Neurosis after dark

By Michael Jewell

It’s a blackout, and that instantaneous panic flashes down my backbone before my irritated resignation sets in. I break out the candles from the top shelf of my closet and avoid opening the refrigerator. While I know that this blackout is only an abrupt interruption in the life of our city, this thought clings to my imagination: that the power is not coming back on. My thinking is inspired by the fact that in a world driven back into the wilderness, before the widespread adoption of anti-bacterial hand sanitizer or viral internet marketing, I will be among the first to die.

I am among the weak, those hopelessly coddled by the creature comforts of the Western world. I can’t build a fire, hunt and butcher my meat or properly maintain the bicycle I hope will aid my phasing the automobile out of existence without sheepishly paying for the services of a specialist. The idyllic simplicity of a country hermitage is so seductive to me, never mind that I wouldn’t know what to do with myself. I am among those hopelessly spoiled suburbanites who romantically yearn for simpler times, writing poetry to the moon, but ignorant of its phase. Not that I see the progress of science as necessarily bad.
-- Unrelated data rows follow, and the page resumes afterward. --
(** A durable message that [publish] accepted is in the table when it returns, however
    full the store was; the message carries the id from which a client resumes after it,
    and its event is the next one of this server. *)
Lemma publish_kept epoch log db now channel payload db' m ev :
  length epoch = 16 -> store_reachable epoch (log, db) ->
  publish now (store_epoch db) channel payload false db = (db', Ok (m, ev)) ->
  exists e, committed now ev db = [e] /\ c_row e ∈ messages db'
    /\ m = entry_message (replay_state db) channel e
    /\ cursor_from_str (m_id m) = Ok (cursor_sqlite (replay_state db) channel (autoincrement db + 1))
    /\ ev_id ev = mkEventId (b64_encode (store_epoch db)) (event_sequence db + 1)
    /\ ev_channel ev = channel /\ ev_payload ev = payload.
Proof.
  intros He Hr Hp. pose proof (reachable_ok _ _ _ He Hr) as S.
  pose proof (publish_ok log now channel payload false db S) as S'. cbn [run_op] in S'. rewrite Hp in S'.
  cbn [fst snd] in S'. revert Hp. unfold publish. destruct (i64_max <=? event_sequence db)%Z; [done|].
  rewrite (replay_epoch_ok _ _ S). set (i := mkEventId _ _).
  destruct (append_event _ _ _ _) as [[db1 m1]|] eqn:Ea; [|done]. intros [= -> -> <-].
  pose proof (append_event_tables log _ _ _ _ _ _ (tables_set_sequence _ _ _ (so_tables _ _ S)) Ea) as (_ & _ & Hn).
  assert (Em : exists e, committed now (mkEvent i channel payload false) db = [e]
    /\ m = entry_message (replay_state db) channel e /\ msg_id (c_row e) = (autoincrement db + 1)%Z).
  { revert Ea. unfold append_event, committed. cbn [ev_ephemeral ev_payload].
    destruct (json_to_string _) as [t|]; [|done]. destruct (load_limits _); [|done].
    destruct (_ || _); [done|]. destruct (_ =? _)%Z; [done|]. destruct (event_id_to_string _); [|done].
    intros [= _ <-]. eexists. split; [reflexivity|]. split; reflexivity. }
  destruct Em as (e & Ee & -> & Eid). exists e.
  change (committed now (mkEvent i channel payload false) (set_sequence db (event_sequence db + 1)))
    with (committed now (mkEvent i channel payload false) db) in Hn. rewrite Ee in *.
  split_and!; try done.
  - apply (Hn e). left.
  - rewrite (entry_cursor _ _ _ _ _ S'); [by rewrite Eid|apply S|]. rewrite elem_of_app. right. left.
Qed.
Lemma started_goes_on app s s' : started app s -> start_goes_on app s s' -> started app s'.
Proof.
  intros Hs (Hstep & Hf & Hr). pose proof Hs as (cs & Hcs & Hst). destruct Hstep as [b now|b k m' w Hk He|k w Hk|b|b|b].
  - destruct (decide (b = app)) as [->|Hne].
    + unfold started. simpl. rewrite begin_started_id; [done|]. by apply begin_started.
    + exists cs. simpl. by rewrite begin_other.
  - exists cs. unfold enrol in He. by repeat case_match; simplify_eq.
  - by exists cs.
  - destruct (decide (b = app)) as [->|Hne]; [|exists cs; cbn [mgr]; unfold mark_ready, mark_failed; by rewrite mark_other].
    unfold started, mark_ready. simpl. rewrite mark_end_start, Hcs, end_start_apps, lookup_partial_alter_eq.
    eexists. split; [done|]. by right.
  - destruct (decide (b = app)) as [->|Hne]; [done|exists cs; cbn [mgr]; unfold mark_ready, mark_failed; by rewrite mark_other].
  - destruct (decide (b = app)) as [->|Hne]; [done|exists cs; simpl].
    by rewrite reset_end_start, end_start_apps, lookup_partial_alter_ne.
Qed.

Lemma begin_is_started m app now : exists cs,
  apps (begin m app now).1 !! app = Some cs /\ (state cs = Starting \/ state cs = Ready).
Proof.
  destruct ((begin m app now).2) eqn:E.
  - unfold begin in *. destruct (or_insert_new m app) as [m' cs]. destruct (state cs); simpl in *; try done;
      rewrite lookup_insert_eq; eauto.
  - rewrite begin_started_id by done. by apply begin_started in E.
Qed.
(* ===== verification/Enrollment.v ===== *)
(** * Identities and enrollment of the server network (tako-network)

    Identifiers and keys (types.rs, error.rs), the request a device signs to join
    (enrollment.rs, keys.rs) and the challenge by which the server checks that the device
    holds the WireGuard key it asks for (challenge.rs).  SSH keys, X25519, SHA-256 and HMAC
    are other crates: classes of functions, and classes of the laws that are relied on. *)

From S2P Require Import Prelude RustStr Net Codec.

(** ** Errors (error.rs) *)

(** What other crates put in their errors is left out. *)
Inductive NetError :=
| Invalid (field reason : str)
| Conflict (what : str)
| NotEffective (device : str)
| PermissionDenied (reason : str)
| UnknownRevocation
| ProfileMismatch
| UnsafeKeyFile
| UnsupportedPlatform
| NetIo
| SshFailed
| CryptoFailed
| JsonFailed.

#[global] Instance NetError_eq_dec : EqDecision NetError.
Proof. solve_decision. Defined.

Definition invalid {A} (field reason : string) : result A NetError := Err (Invalid (bs field) (bs reason)).

Definition ssh {A} (o : option A) : result A NetError := ok_or o SshFailed.
Definition crypto {A} (o : option A) : result A NetError := ok_or o CryptoFailed.

(** ** Other crates *)

(** ssh_key: keys, signatures in the SSHSIG format. *)
Class SshApi := {
  SshKey : Type;
  SshSig : Type;
  SshPrivate : Type;
  from_openssh : str -> option SshKey;
  key_to_openssh : SshKey -> option str;
  key_to_bytes : SshKey -> option str;
  key_is_ed25519 : SshKey -> bool;
  key_comment : SshKey -> str;
  (** The curve point is valid, and is not weak. *)
  key_point : SshKey -> option bool;
  key_verify : SshKey -> str -> str -> SshSig -> bool;
  sig_from_pem : str -> option SshSig;
  sig_to_pem : SshSig -> option str;
  sig_is_sha256 : SshSig -> bool;
  (** The public key of a private one, with an empty comment. *)
  ssh_public : SshPrivate -> SshKey;
  ssh_sign : SshPrivate -> str -> str -> option SshSig;
}.

(** openssl: X25519. *)
Class X25519Api := {
  XPrivate : Type;
  x_private : str -> option XPrivate;
  x_public_ok : str -> bool;
  x_raw_public : XPrivate -> option str;
  x_set_peer : XPrivate -> str -> bool;
  x_derive : XPrivate -> str -> option str;
}.

(** ** Identifiers (types.rs) *)

Definition hex_digit (z : Z) : ascii := if (z <? 10)%Z then of_byte (48 + z) else of_byte (87 + z).

(** [hex::encode], and [decode_to_slice] of text that was checked to be lower-case hex. *)
Definition hex (s : str) : str :=
  concat ((fun c => [hex_digit (byte_of c / 16); hex_digit (byte_of c mod 16)]) <$> s).

Definition is_lower_hex (c : ascii) : bool := is_ascii_digit c || between 97 102 c.
Definition is_ascii_hexdigit (c : ascii) : bool := is_lower_hex c || between 65 70 c.

Definition hex_value (c : ascii) : Z := if is_ascii_digit c then byte_of c - 48 else byte_of c - 87.

Fixpoint unhex (s : str) : str :=
  match s with
  | a :: b :: s' => of_byte (hex_value a * 16 + hex_value b) :: unhex s'
  | _ => []
  end.

Definition id_from_str (name : string) (size : nat) (value : str) : result str NetError :=
  if negb (length value =? size * 2)%nat || negb (all is_lower_hex value)
  then invalid name "expected fixed-length lowercase hex"
  else Ok (unhex value).

Definition is_ascii_lowercase (c : ascii) : bool := between 97 122 c.

Definition segment (s : str) : bool :=
  match s with
  | [] => false
  | c :: _ =>
      (length s <=? 63)%nat && is_ascii_lowercase c
      && all (fun b => is_ascii_lowercase b || is_ascii_digit b || bool_decide (b = "-"%char) || bool_decide (b = "_"%char)) s
  end.

Definition device_name_ok (s : str) : bool :=
  match s with
  | [] => false
  | c :: _ =>
      (length s <=? 63)%nat && is_ascii_alphanumeric c
      && all (fun b => is_ascii_alphanumeric b || contains_char (bs "._-") b) s
  end.

Definition ssh_user_ok (s : str) : bool := segment s && (length s <=? 32)%nat.

Definition app_env_ok (s : str) : bool :=
  match split_once "/"%char s with Some (app, env) => segment app && segment env | None => false end.

Definition text_from_str (name : string) (ok : str -> bool) (value : str) : result str NetError :=
  if negb (ok value) then invalid name "invalid canonical value" else Ok value.

Inductive DeviceKind := LaptopKind | ServerKind.

#[global] Instance DeviceKind_eq_dec : EqDecision DeviceKind.
Proof. solve_decision. Defined.

Definition tag (k : DeviceKind) : Z := match k with LaptopKind => 0 | ServerKind => 1 end.

Section Keys.
Context {S : SshApi} {X : X25519Api} {H : Sha256Api} {M : HmacApi} {B : Base64Api}.

(** The address of a key in a network: [fd], 5 bytes of the network, 10 of the host. *)
Definition address (network key : str) : str :=
  let network_hash := sha256 (bs "tako-network-prefix-v1" ++ of_byte 0 :: network) in
  let host_hash := sha256 (bs "tako-network-host-v1" ++ of_byte 0 :: network ++ key) in
  of_byte 253 :: take 5 network_hash ++ take 10 host_hash.

(** [SshPublicKey::parsed] with [to_bytes]. *)
Definition ssh_bytes (key : str) : result str NetError :=
  let? k := ssh (from_openssh key) in ssh (key_to_bytes k).

Definition ssh_fingerprint (key : str) : result str NetError :=
  let? b := ssh_bytes key in Ok (sha256 b).

Definition ssh_key_from_str (value : str) : result str NetError :=
  if (128 <? length value)%nat then invalid "SSH public key" "key too long"
  else
    let? key := ssh (from_openssh value) in
    if negb (key_is_ed25519 key) || negb (bool_decide (key_comment key = []))
    then invalid "SSH public key" "expected canonical comment-free Ed25519 key"
    else
      let? text := ssh (key_to_openssh key) in
      if bool_decide (text <> value) then invalid "SSH public key" "expected canonical comment-free Ed25519 key"
      else
        match key_point key with
        | None => invalid "SSH public key" "invalid Ed25519 point"
        | Some false => invalid "SSH public key" "weak Ed25519 point"
        | Some true => Ok value
        end.

(** The prime 2^255 - 19 is compared with the little-endian bytes from their last one. *)
Definition wg_key_from_bytes (bytes : str) : result str NetError :=
  if negb (from_be (rev bytes) <? 2 ^ 255 - 19)%Z then invalid "WG public key" "noncanonical X25519 coordinate"
  else if negb (x_public_ok bytes) then Err CryptoFailed
  else
    let? probe := crypto (x_private (replicate 32 (of_byte 66))) in
    if negb (x_set_peer probe bytes) then invalid "WG public key" "invalid X25519 point"
    else
      match x_derive probe bytes with
      | None => invalid "WG public key" "low-order X25519 point"
      | Some shared =>
          if all (fun b => (byte_of b =? 0)%Z) shared then invalid "WG public key" "low-order X25519 point"
          else Ok bytes
      end.

Definition wg_key_from_str (value : str) : result str NetError :=
  if negb (length value =? 44)%nat then invalid "WG public key" "expected 32-byte padded base64"
  else
    match b64_decode value with
    | None => invalid "WG public key" "invalid base64"
    | Some bytes =>
        if bool_decide (b64_encode bytes <> value) then invalid "WG public key" "noncanonical base64"
        else if negb (length bytes =? 32)%nat then invalid "WG public key" "expected 32 bytes"
        else wg_key_from_bytes bytes
    end.

Definition wg_fingerprint (key : str) : str := sha256 key.

Definition device_id_from_keys (network : str) (kind : DeviceKind) (ssh_key wg : str) : result str NetError :=
  let? wire := ssh_bytes ssh_key in
  Ok (sha256 (bs "tako-device-v1" ++ of_byte 0 :: network ++ of_byte (tag kind) :: wire ++ wg)).

(** ** Enrollment requests (enrollment.rs) *)

Definition ENROLLMENT_VERSION : Z := 1.
Definition ENROLLMENT_NAMESPACE : str := bs "tako-network-enrollment-v1".

Record EnrollmentRequest := mkEnrollment {
  er_version : Z;
  er_network_id : option str;
  er_kind : DeviceKind;
  er_request_id : str;
  er_device_id : option str;
  er_name : str;
  er_wg_public_key : str;
  er_ssh_public_key : str;
  er_expires_at : option Z;
  er_proof : str;
}.

#[global] Instance EnrollmentRequest_eq_dec : EqDecision EnrollmentRequest.
Proof. solve_decision. Defined.

Definition append_field (field : str) : str := to_be 4 (as_u32 (Z.of_nat (length field))) ++ field.

Definition optional_bytes (o : option str) : str :=
  match o with Some b => of_byte 1 :: b | None => [of_byte 0] end.

Definition canonical_bytes (r : EnrollmentRequest) : result str NetError :=
  let? wire := ssh_bytes (er_ssh_public_key r) in
  Ok (bs "tako-network-enrollment" ++ of_byte 0 :: to_be 4 (er_version r)
      ++ optional_bytes (er_network_id r)
      ++ of_byte (tag (er_kind r)) :: er_request_id r
      ++ optional_bytes (er_device_id r)
      ++ optional_bytes (to_be 8 <$> er_expires_at r)
      ++ append_field (er_name r) ++ er_wg_public_key r ++ append_field wire).

Definition device_id_for (r : EnrollmentRequest) (network : str) : result str NetError :=
  if match er_network_id r with Some target => bool_decide (target <> network) | None => false end
  then invalid "network ID" "request targets a different network"
  else device_id_from_keys network (er_kind r) (er_ssh_public_key r) (er_wg_public_key r).

(** The guard of the first arm: [device_id_for] may itself fail. *)
Definition ids_match (r : EnrollmentRequest) : result bool NetError :=
  match er_network_id r, er_device_id r with
  | Some network, Some id => let? own := device_id_for r network in Ok (bool_decide (id = own))
  | None, None => Ok true
  | _, _ => Ok false
  end.

Definition enrollment_verify (r : EnrollmentRequest) : result unit NetError :=
  if negb (er_version r =? ENROLLMENT_VERSION)%Z then invalid "enrollment version" "unsupported version"
  else
    let? same := ids_match r in
    if negb same then invalid "device ID" "does not match target network, kind, and keys"
    else if (2048 <? length (er_proof r))%nat then invalid "enrollment proof" "signature too large"
    else
      let? signature := ssh (sig_from_pem (er_proof r)) in
      if negb (sig_is_sha256 signature) then invalid "enrollment proof" "expected canonical SHA-256 SSHSIG"
      else
        let? pem := ssh (sig_to_pem signature) in
        if bool_decide (pem <> er_proof r) then invalid "enrollment proof" "expected canonical SHA-256 SSHSIG"
        else
          let? key := ssh (from_openssh (er_ssh_public_key r)) in
          let? bytes := canonical_bytes r in
          if key_verify key ENROLLMENT_NAMESPACE bytes signature then Ok tt else Err SshFailed.

(** ** Keys of a device (keys.rs) *)

Record LocalDeviceKeys := mkKeys { keys_wg : XPrivate; keys_ssh : SshPrivate }.

Definition wg_public_key (k : LocalDeviceKeys) : result str NetError :=
  let? raw := crypto (x_raw_public (keys_wg k)) in
  if negb (length raw =? 32)%nat then invalid "WG public key" "expected 32 bytes"
  else wg_key_from_bytes raw.

Definition ssh_public_key (k : LocalDeviceKeys) : result str NetError :=
  let? text := ssh (key_to_openssh (ssh_public (keys_ssh k))) in ssh_key_from_str text.

Definition keys_device_id (k : LocalDeviceKeys) (network : str) (kind : DeviceKind) : result str NetError :=
  let? s := ssh_public_key k in
  let? w := wg_public_key k in
  device_id_from_keys network kind s w.

(** [request_id] is what [RequestId::random] draws. *)
Definition enrollment_request_expiring (k : LocalDeviceKeys) (network : option str) (kind : DeviceKind)
    (name : str) (expires_at : option Z) (request_id : str) : result EnrollmentRequest NetError :=
  let? device := transpose ((fun n => keys_device_id k n kind) <$> network) in
  let? w := wg_public_key k in
  let? s := ssh_public_key k in
  let unsigned proof := mkEnrollment ENROLLMENT_VERSION network kind request_id device name w s expires_at proof in
  let? bytes := canonical_bytes (unsigned []) in
  let? signature := ssh (ssh_sign (keys_ssh k) ENROLLMENT_NAMESPACE bytes) in
  let? pem := ssh (sig_to_pem signature) in
  Ok (unsigned pem).

(** ** The WireGuard challenge (challenge.rs) *)

Record WgChallenge := mkChallenge {
  ch_network_id : str;
  ch_device_id : str;
  ch_request_digest : str;
  ch_nonce : str;
  ch_ephemeral : str;
  ch_expires_at : Z;
}.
The smallpox vaccine and the industrial revolution are a trade-off I’m willing to live with, however grudgingly. Every time I catch myself railing against the horrific impact of the military industrial complex, I must remind myself that Mother Nature is hardly more hospitable company. Mankind’s lust for control over the natural world is what allowed a whelp like me to survive past infancy.

Organic produce grown on small farms in the spirit of a long-held tradition, is now widely consumed by rich people. This amuses me endlessly. It’s a highlight of our rich inner-conflict as a species. It seems to indicate a human monologue of “technology will eventually wipe out humanity, but bugs and grass are icky, thank you very much.” The trade-off between safe but tasteless food and the risky, sensual bliss of Iberian ham and raw, just-shucked oysters pulls this into focus brilliantly.

The impulse for science is a remarkable human trait, among our best. To catalogue which mushrooms make a fabulous stew and which will liquefy your nervous system, so that our descendents won’t have to play that deadly game, is a noble pursuit indeed. It brings us out of the dark to no longer fear disease and natural disaster, and teaches us that sacrificing a virgin to the sun-god does nothing to help us. Global capitalism, eugenics, deforestation, and worse yet, armies of robots smart and powerful enough to enslave us, are products of our equally human characteristic, greed, which is among our worst.

If a weakling like myself is to survive, I’ll have to know which part of nature brings out the best in me, and which part of society evolved to protect me from nature. I’m lucky to live in a century where writing can earn me a living, and in the instance of a blackout, the lights will always come back on.